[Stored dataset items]

════════════════

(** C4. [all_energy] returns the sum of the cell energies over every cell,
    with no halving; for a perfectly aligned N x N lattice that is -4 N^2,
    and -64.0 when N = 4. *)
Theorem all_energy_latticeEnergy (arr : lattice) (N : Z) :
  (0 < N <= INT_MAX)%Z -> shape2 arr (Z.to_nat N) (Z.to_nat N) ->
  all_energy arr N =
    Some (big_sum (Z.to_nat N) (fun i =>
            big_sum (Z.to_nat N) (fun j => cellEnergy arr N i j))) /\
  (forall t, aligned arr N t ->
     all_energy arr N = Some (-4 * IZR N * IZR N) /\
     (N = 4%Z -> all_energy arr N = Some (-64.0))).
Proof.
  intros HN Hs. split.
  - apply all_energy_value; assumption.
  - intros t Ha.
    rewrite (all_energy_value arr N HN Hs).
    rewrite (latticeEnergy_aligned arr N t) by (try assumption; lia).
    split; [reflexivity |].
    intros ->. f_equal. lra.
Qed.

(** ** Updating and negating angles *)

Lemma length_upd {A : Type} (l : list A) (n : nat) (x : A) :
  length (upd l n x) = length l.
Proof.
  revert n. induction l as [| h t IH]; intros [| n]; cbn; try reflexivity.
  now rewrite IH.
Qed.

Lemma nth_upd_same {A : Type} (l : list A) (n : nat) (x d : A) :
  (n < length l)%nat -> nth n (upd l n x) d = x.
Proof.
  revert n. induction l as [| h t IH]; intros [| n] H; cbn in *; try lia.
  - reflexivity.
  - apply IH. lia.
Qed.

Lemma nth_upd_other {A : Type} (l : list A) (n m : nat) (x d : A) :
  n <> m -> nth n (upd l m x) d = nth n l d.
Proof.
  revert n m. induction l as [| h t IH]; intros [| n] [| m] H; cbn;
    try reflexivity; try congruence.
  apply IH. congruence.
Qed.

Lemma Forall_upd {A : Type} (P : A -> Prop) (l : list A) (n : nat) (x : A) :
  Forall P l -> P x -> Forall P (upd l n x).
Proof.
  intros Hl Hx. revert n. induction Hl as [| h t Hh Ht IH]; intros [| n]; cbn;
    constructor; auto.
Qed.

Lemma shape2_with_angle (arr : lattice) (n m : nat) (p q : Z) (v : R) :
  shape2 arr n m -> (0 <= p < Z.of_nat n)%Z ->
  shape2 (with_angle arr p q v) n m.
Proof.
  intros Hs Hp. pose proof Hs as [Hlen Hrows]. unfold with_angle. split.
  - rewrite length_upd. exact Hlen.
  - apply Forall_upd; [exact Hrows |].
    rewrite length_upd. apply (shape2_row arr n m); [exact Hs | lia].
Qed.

════════════════

Task description: Where the word "Type" occurs in a line of the entries above, count that line, and reply with the total only.

Response to this exercise: 4